普通養子縁組とは実父母との親子関係を継続したまま、養子になる制度です。普通養子縁組では実父母も、第二順位の法定相続人となります。

・特別養子縁組

特別養子縁組とは実父母との関係を断ち切り、養子になる制度です。特別養子縁組では実父母を、法定相続人となりません。

出典:国税庁「No.4132 相続人の範囲と法定相続分」

 

1-3.兄弟姉妹

兄弟姉妹は、第三順位の法定相続人です。兄弟姉妹は第二順位までの法定相続人がいないもしくは第二順位までの法定相続人が相続放棄をした場合に、遺産相続する権利を得ます。
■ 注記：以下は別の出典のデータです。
(** The program starts as a single goroutine that calls [NewDynaphore max0]
    and goes on as [client]. *)
Definition start (max0 : Z) (client : dynaphore → prog) : world :=
  World [] [GProg (NewDynaphore max0 client)].

(** Client code that uses a [Dynaphore] through its methods, starts
    goroutines, and waits on lock channels. *)
Inductive api (s : dynaphore) : prog → Prop :=
| api_Done : api s Done
| api_SetMax newMax k : in_int newMax → api s k → api s (SetMax s newMax k)
| api_Current k : (∀ n, api s (k n)) → api s (Current s k)
| api_Up k : api s k → api s (Up s k)
| api_Down k : api s k → api s (Down s k)
| api_UpChan k : (∀ l, api s (k l)) → api s (UpChan s k)
| api_DownChan l k : api s k → api s (DownChan s l k)
| api_Go body k : api s body → api s k → api s (Go body k)
| api_Wait l k : api s k → api s (Recv l (λ _, k)).

(** The value a receiver obtains in the step [c]. *)
Definition received (w : world) (c : choice) : option val :=
  match c with
  | Tau _ => None
  | Alone i n =>
      g ← gs w !! i;
      o ← offers g !! n;
      match o with
      | ORecv (Some a) _ =>
          ch ← heap w !! a;
          Some (match buf ch with v :: _ => v | [] => zero ch end)
      | _ => None
      end
  | Sync i n _ _ =>
      g ← gs w !! i;
      o ← offers g !! n;
      match o with
      | OSend _ v _ => Some v
      | ORecv _ _ => None
      end
  end.

(** The struct that [NewDynaphore] builds when it runs first: the three
    channels it makes get the first three addresses. *)
Definition s0 : dynaphore :=
  {| lock := Some 0%nat; unlock := Some 1%nat; max := Some 2%nat;
     current := None |}.

Definition boot_sched : list choice :=
  [Tau 0; Tau 0; Tau 0; Alone 0 0; Tau 0]%nat.

(** The world when [NewDynaphore] returns. *)
Definition booted (max0 : Z) (client : dynaphore → prog) : world :=
  World [Hchan 0 VUnit [] false; Hchan 1 VUnit [] false;
         Hchan 1 (VInt 0) [VInt max0] false]
        [GProg (client s0); GManager s0 MStart].

(** ** Invariants of the reachable worlds *)

Definition is_int (v : val) : Prop :=
  match v with
  | VInt n => in_int n
  | VUnit => False
  end.

(** Only in-range [int]s are sent on the [max] channel. *)
Fixpoint safe (p : prog) : Prop :=
  match p with
  | Done | Panic => True
  | Send c v k => (c = max s0 → is_int v) ∧ safe k
  | Recv c k => ∀ v, safe (k v)
  | Close c k => safe k
  | Make z cap k => ∀ l, safe (k l)
  | Go body k => safe body ∧ safe k
  | GoManager s k => s = s0 ∧ safe k
  end.

Definition good_st (st : mstate) : Prop :=
  match st with
  | MStart => True
  | MLoop current max => 0 ≤ current ≤ max_int ∧ in_int max
  end.

Definition good_g (g : goroutine) : Prop :=
  match g with
  | GProg p => safe p
  | GManager s st => s = s0 ∧ good_st st
  end.

Definition good_o (o : offer) : Prop :=
  match o with
  | OSend c v k => (c = max s0 → is_int v) ∧ good_g k
  | ORecv c k => ∀ v, c ≠ None → (c = max s0 → is_int v) → good_g (k v)
  end.

Definition good_heap (h : list hchan) : Prop :=
  ∃ ch, h !! 2%nat = Some ch ∧ is_int (zero ch) ∧ Forall is_int (buf ch).

Definition running (w : world) : Prop :=
  good_heap (heap w) ∧ Forall good_g (gs w).

Definition booting (max0 : Z) (client : dynaphore → prog) (w : world) : Prop :=
  ∃ n, (n < 5)%nat ∧ run (start max0 client) (take n boot_sched) = Some w.

(** ** Raising the maximum while tasks are blocked *)

Definition is_loop (w : world) (i : nat) : bool :=
  match gs w !! i with
  | Some (GManager _ (MLoop _ _)) => true
  | _ => false
  end.

(** Does the step [c] from [w] service clause [n] of a manager's [select]? *)
Definition serviced (w : world) (c : choice) (n : nat) : bool :=
  match c with
  | Tau _ => false
  | Alone i n' => is_loop w i && bool_decide (n = n')
  | Sync i1 n1 i2 n2 =>
      (is_loop w i1 && bool_decide (n = n1))
      || (is_loop w i2 && bool_decide (n = n2))
  end.

(** How many steps of the run [cs] from [w] service clause [n]. *)
Fixpoint count (n : nat) (w : world) (cs : list choice) : nat :=
  match cs with
  | [] => 0
  | c :: cs' =>
      match exec w c with
      | Some w' => ((if serviced w c n then 1 else 0) + count n w' cs')%nat
      | None => 0%nat
      end
  end.

Definition is_done (g : goroutine) : bool :=
  match g with
  | GProg Done => true
  | _ => false
  end.

(** How many of the goroutines [ws] have returned. *)
Fixpoint ndone (ws : list goroutine) : nat :=
  match ws with
  | [] => 0
  | g :: ws' => ((if is_done g then 1 else 0) + ndone ws')%nat
  end.

(** A dynaphore whose manager (goroutine 1, as after [NewDynaphore]) is at
    its loop head with [cur] and [mx], its [lock] and [unlock] channels
    empty, the buffer of its [max] channel holding [b]; the main goroutine
    runs [p] and the goroutines [ws] follow. *)
Definition shape (p : prog) (b : list val) (cur mx : Z) (ws : list goroutine)
  : world :=
  World [Hchan 0 VUnit [] false; Hchan 1 VUnit [] false;
         Hchan 1 (VInt 0) b false]
        (GProg p :: GManager s0 (MLoop cur mx) :: ws).

(** [N] goroutines are inside [Up()], the manager holds [cur >= mx], and a
    goroutine is about to call [SetMax(newMax)]. *)
Definition waiting (cur mx newMax : Z) (N : nat) : world :=
  shape (SetMax s0 newMax Done) [] cur mx (replicate N (GProg (Up s0 Done))).

Definition up_or_done (g : goroutine) : Prop :=
  g = GProg (Up s0 Done) ∨ g = GProg Done.

(** The worlds a run from [waiting cur mx newMax N] goes through, with the
    number of permits granted so far and a bound on the steps left. *)
Inductive stage (cur mx newMax : Z) (N : nat) : world → nat → nat → Prop :=
| stage_call :
    stage cur mx newMax N (waiting cur mx newMax N) 0
      (2 + Nat.min N (Z.to_nat (newMax - cur)))
| stage_sent :
    stage cur mx newMax N
      (shape Done [VInt newMax] cur mx (replicate N (GProg (Up s0 Done)))) 0
      (1 + Nat.min N (Z.to_nat (newMax - cur)))
| stage_raised ws g :
    length ws = N → Forall up_or_done ws → ndone ws = g →
    (g ≤ Nat.min N (Z.to_nat (newMax - cur)))%nat →
    stage cur mx newMax N (shape Done [] (cur + Z.of_nat g) newMax ws) g
      (Nat.min N (Z.to_nat (newMax - cur)) - g).

(** ** [DownChan] on a ready handle *)



(** [l := dyn.UpChan(); dyn.DownChan(l)] *)
Definition client_chan (s : dynaphore) : prog :=
  UpChan s (λ l, DownChan s l Done).


(** ** Scenarios *)

(** The world of [start max0 client] after [NewDynaphore] has returned and
    the manager has taken the initial maximum and reached its loop, followed
    by the schedule [cs]. *)
Definition scenario (max0 : Z) (client : dynaphore → prog) (cs : list choice)
  : world :=
  default (World [] [])
          (run (start max0 client) (boot_sched ++ Alone 1 0 :: cs)).

(** [dyn.Up(); dyn.Up()] *)
Definition client_up_up (s : dynaphore) : prog := Up s (Up s Done).

(** [dyn.Down()] without a lock held. *)
Definition client_down (s : dynaphore) : prog := Down s Done.

(** [dyn.SetMax(5)] *)
Definition client_setmax (s : dynaphore) : prog := SetMax s 5 Done.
出典:国税庁「No.4132 相続人の範囲と法定相続分」

被相続人の兄弟姉妹も死亡しているものの、その子どもが存命している場合には代襲相続が発生し、甥姪が法定相続人です。代襲相続とは、本来は法定相続人にあたる人が先に死亡しており、その人に直系卑属がいる場合に地位を承継することです。甥や姪の親は「本来は法定相続人にあたる人」であるため、甥や姪は、法定相続人の地位を引き継ぎます。

 

2.独身の方の法定相続人がいないと財産はどうなる?

独身の人の相続では、法定相続人が誰もいない場合もあります。たとえば、両親がすでに他界した一人っ子が死亡し被相続人となったケースです。また、家族と疎遠になっている場合、法定相続人にあたる人がすベて相続放棄をする可能性もあります。

法定相続人がいない独身の人の財産がどうなるのか知り、万が一の事態に備えましょう。

 

2-1.遺言で指定された人にわたる

遺言に財産をわたす相手が記載されていればその人が遺贈を受けます。ただし、遺贈を受ける人は、遺言で指定された範囲を超える財産を受け取れません。

独身の人の遺言では、お世話になった知人や非常に親しい友人へと財産をわたすことが考えられます。要望によっては遺言で、法人や慈善団体に財産を寄付することも可能です。

 

2-2.特別縁故者に分与される

独身で法定相続人のいない人の財産はまず、遺言で指定された人と債権者に渡ります。債権者とは、被相続人が借金していた相手や賃貸物件の大家です。遺言で指定された人と債権者の取り分を除いた残りは、特別縁故者に家庭裁判所の審判手続きを経て分与されます。

特別縁故者とは、被相続人と特別親しい関係にあった人です。たとえば以下の人は、特別縁故者として認められる可能性があります。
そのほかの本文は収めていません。